> [THE DATA]:
:::

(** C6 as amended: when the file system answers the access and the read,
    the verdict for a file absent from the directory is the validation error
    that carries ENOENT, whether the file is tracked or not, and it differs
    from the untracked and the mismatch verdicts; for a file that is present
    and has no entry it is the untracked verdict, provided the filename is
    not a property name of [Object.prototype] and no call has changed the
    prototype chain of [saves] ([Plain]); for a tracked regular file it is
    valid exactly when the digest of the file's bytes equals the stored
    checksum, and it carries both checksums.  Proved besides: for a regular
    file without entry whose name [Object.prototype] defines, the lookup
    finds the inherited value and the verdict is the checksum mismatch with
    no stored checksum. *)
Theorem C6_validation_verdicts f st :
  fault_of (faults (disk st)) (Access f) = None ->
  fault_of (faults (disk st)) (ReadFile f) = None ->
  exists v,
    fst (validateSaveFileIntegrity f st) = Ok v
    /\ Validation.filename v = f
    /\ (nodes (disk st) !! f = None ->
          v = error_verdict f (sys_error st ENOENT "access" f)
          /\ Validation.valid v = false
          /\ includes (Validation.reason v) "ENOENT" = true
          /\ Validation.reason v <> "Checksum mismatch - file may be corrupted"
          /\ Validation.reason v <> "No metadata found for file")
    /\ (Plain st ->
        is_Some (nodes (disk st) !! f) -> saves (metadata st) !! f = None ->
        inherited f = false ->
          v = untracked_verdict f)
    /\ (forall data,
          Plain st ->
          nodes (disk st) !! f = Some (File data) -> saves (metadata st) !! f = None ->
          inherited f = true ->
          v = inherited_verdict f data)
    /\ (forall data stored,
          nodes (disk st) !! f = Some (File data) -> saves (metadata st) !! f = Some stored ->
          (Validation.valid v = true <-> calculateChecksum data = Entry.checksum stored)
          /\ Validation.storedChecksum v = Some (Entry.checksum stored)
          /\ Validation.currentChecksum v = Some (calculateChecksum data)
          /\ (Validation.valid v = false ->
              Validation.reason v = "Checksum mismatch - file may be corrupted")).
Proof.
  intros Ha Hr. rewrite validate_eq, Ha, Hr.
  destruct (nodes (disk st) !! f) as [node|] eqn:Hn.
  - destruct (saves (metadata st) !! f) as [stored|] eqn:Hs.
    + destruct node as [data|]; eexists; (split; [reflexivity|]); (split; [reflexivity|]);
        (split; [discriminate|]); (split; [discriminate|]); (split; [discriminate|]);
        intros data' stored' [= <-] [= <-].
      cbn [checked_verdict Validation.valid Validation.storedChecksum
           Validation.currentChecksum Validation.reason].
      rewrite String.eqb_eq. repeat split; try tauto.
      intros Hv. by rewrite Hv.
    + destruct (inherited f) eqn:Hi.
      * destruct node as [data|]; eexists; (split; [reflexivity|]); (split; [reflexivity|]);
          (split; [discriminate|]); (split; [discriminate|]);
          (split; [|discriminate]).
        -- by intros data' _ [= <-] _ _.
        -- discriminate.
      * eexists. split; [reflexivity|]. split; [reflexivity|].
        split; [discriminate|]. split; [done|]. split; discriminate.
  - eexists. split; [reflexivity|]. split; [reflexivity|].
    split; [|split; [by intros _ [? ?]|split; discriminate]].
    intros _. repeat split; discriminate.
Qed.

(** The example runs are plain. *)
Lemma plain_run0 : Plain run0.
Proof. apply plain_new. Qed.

:::

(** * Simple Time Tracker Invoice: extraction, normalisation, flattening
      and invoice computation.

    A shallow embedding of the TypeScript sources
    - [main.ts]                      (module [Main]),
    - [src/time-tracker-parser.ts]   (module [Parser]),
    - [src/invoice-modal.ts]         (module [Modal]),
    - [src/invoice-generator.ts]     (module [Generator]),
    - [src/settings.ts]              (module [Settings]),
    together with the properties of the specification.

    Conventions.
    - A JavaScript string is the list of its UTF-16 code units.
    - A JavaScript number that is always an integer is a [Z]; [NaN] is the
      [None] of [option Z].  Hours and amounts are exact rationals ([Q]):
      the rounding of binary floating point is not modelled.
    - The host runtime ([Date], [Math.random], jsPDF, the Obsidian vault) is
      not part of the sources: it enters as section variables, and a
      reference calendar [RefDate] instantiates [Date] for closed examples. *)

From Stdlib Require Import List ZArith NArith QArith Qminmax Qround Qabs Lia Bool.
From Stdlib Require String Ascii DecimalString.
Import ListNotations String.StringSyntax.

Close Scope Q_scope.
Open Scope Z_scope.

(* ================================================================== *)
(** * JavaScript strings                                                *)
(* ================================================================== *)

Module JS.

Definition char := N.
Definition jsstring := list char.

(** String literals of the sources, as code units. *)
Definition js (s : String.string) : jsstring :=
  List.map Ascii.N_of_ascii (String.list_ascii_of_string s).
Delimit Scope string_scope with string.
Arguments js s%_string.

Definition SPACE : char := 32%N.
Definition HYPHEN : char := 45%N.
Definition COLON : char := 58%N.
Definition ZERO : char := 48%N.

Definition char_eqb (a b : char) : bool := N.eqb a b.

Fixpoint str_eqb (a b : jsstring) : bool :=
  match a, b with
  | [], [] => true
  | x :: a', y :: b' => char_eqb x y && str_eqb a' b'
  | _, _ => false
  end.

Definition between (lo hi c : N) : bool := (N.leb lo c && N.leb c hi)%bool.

:::

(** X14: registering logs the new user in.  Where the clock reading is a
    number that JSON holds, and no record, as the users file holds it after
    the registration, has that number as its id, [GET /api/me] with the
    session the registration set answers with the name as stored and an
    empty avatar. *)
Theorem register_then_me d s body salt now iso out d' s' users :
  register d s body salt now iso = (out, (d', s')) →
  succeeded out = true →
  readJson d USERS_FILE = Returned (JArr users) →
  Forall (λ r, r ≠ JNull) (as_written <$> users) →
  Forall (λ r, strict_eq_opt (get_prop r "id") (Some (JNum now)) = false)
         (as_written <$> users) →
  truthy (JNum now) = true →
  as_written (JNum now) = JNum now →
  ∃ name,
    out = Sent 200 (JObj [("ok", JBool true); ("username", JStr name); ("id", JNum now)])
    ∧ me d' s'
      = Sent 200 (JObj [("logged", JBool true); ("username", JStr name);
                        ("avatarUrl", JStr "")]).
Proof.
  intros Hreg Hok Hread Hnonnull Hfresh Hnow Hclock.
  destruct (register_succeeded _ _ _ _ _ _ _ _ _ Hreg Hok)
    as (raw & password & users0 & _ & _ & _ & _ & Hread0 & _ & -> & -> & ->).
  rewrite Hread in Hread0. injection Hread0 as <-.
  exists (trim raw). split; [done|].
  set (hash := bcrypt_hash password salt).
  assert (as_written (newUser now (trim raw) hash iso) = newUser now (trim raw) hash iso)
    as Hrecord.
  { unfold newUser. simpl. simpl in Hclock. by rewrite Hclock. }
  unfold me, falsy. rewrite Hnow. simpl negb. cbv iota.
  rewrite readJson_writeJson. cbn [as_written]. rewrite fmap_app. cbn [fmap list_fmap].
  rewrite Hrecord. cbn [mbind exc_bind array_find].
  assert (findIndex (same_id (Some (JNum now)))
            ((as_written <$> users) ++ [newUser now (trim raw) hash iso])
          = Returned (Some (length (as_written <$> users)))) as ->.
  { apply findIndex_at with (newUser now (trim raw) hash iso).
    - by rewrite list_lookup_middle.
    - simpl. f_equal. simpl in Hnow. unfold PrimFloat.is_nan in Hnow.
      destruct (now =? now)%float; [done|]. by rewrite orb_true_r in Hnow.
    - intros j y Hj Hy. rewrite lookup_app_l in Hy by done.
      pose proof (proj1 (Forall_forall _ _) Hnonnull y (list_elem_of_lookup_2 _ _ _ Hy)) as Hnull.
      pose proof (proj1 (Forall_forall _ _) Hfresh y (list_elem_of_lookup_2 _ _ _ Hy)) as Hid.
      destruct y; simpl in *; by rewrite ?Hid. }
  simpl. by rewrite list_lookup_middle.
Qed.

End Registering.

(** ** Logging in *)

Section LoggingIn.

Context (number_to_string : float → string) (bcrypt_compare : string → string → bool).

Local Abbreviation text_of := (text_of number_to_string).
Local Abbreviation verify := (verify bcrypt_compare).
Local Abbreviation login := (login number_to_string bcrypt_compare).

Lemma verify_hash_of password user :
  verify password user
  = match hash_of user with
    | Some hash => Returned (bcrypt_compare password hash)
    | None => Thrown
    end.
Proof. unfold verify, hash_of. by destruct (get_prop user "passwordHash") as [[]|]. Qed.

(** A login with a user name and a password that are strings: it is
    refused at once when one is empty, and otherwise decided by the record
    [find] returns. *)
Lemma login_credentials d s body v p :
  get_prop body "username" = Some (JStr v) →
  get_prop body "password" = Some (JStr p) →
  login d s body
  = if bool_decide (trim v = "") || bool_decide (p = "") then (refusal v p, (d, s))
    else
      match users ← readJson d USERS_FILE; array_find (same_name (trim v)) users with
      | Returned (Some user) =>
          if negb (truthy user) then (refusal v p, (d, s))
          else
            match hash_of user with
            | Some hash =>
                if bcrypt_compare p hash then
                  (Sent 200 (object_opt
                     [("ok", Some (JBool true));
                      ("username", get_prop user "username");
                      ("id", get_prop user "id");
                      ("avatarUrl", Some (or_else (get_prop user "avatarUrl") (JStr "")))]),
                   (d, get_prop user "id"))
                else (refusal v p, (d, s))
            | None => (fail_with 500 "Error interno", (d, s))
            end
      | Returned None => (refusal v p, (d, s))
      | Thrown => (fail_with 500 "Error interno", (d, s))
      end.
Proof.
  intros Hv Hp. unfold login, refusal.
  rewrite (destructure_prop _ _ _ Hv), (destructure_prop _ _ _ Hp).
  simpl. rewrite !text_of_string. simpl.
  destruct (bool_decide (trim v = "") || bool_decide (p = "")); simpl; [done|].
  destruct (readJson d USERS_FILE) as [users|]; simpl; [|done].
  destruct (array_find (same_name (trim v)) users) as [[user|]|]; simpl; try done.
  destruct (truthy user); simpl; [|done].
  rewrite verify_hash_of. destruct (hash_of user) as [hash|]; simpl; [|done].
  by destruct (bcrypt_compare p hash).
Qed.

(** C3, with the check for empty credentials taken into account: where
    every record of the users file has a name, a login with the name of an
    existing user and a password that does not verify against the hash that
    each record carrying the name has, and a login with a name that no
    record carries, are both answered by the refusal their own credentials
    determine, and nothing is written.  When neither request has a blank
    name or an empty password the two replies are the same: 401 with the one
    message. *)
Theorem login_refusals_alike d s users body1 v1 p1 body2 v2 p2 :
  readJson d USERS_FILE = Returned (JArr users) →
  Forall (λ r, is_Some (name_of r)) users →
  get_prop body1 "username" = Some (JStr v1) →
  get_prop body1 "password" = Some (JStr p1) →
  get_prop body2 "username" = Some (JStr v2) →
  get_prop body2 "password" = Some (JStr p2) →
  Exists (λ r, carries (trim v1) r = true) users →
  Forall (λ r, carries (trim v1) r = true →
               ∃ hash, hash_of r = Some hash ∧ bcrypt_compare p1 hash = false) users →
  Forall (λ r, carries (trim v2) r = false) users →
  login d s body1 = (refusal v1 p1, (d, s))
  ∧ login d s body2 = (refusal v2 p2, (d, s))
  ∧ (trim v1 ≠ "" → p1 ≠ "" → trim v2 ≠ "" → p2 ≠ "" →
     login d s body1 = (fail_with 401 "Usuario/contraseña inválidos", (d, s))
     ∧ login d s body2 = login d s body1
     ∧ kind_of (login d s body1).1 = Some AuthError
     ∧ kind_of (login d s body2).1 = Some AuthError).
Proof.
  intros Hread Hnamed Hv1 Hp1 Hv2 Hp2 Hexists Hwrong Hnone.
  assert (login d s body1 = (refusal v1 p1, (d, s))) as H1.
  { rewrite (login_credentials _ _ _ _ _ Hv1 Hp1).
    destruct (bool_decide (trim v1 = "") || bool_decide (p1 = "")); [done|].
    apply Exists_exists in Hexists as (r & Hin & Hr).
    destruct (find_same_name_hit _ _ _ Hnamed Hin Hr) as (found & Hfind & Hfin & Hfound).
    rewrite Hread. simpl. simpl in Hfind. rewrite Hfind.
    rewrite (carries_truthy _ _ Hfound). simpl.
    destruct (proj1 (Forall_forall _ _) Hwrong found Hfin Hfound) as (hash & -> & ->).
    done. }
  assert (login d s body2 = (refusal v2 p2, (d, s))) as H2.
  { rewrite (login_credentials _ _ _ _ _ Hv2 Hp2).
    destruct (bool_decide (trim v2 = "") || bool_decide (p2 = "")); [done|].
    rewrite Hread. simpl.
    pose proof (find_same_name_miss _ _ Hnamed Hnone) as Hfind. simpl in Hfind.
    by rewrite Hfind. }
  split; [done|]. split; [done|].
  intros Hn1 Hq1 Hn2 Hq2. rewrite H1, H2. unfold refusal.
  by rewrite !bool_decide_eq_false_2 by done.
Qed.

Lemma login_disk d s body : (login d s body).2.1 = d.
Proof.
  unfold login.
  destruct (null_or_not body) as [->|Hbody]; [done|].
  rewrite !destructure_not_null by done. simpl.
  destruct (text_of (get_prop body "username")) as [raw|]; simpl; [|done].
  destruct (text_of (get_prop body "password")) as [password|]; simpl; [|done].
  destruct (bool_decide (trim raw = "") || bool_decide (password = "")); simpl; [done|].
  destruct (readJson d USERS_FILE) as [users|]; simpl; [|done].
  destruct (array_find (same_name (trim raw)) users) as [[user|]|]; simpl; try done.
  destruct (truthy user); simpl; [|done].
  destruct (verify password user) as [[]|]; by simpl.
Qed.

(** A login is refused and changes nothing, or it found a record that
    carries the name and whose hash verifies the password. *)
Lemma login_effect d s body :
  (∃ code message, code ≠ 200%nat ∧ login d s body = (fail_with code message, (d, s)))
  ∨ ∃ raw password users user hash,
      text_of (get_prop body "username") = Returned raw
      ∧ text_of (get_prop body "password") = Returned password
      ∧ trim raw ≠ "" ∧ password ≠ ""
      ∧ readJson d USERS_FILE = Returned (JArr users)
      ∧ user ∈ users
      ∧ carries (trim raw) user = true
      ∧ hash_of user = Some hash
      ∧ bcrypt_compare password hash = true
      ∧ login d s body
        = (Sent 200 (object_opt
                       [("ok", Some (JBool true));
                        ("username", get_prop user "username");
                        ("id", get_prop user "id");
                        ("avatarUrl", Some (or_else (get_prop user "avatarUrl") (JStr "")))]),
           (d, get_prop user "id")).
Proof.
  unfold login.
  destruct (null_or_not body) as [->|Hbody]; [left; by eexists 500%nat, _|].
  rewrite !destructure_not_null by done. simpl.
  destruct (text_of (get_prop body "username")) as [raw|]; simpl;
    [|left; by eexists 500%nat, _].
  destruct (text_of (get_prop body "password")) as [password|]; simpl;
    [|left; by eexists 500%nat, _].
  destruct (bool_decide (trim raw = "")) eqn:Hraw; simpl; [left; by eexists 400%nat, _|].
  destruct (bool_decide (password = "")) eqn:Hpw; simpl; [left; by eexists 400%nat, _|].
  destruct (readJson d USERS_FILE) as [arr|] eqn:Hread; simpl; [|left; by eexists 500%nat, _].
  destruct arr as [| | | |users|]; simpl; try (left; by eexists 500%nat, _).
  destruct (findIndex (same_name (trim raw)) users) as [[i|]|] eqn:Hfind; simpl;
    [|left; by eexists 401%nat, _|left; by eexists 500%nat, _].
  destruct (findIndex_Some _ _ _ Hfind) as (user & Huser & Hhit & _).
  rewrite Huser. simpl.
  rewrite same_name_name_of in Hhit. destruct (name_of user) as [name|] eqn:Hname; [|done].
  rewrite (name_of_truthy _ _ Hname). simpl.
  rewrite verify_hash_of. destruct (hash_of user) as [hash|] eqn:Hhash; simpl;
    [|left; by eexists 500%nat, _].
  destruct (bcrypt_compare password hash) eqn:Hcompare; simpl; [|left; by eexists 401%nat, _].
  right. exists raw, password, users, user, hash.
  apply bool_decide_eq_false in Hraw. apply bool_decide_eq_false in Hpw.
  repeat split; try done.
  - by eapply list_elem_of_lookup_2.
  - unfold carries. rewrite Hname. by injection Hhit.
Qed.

:::

> [DIRECTIONS FOR THIS TASK]:
Send back an exact copy of only the lines from the line with "List.map Ascii.N_of_ascii (String.list_ascii_of_string" up to and including the line with "Definition between (lo" in the data above.

> [REPLY TO THE TASK]:
  List.map Ascii.N_of_ascii (String.list_ascii_of_string s).
Delimit Scope string_scope with string.
Arguments js s%_string.

Definition SPACE : char := 32%N.
Definition HYPHEN : char := 45%N.
Definition COLON : char := 58%N.
Definition ZERO : char := 48%N.

Definition char_eqb (a b : char) : bool := N.eqb a b.

Fixpoint str_eqb (a b : jsstring) : bool :=
  match a, b with
  | [], [] => true
  | x :: a', y :: b' => char_eqb x y && str_eqb a' b'
  | _, _ => false
  end.

Definition between (lo hi c : N) : bool := (N.leb lo c && N.leb c hi)%bool.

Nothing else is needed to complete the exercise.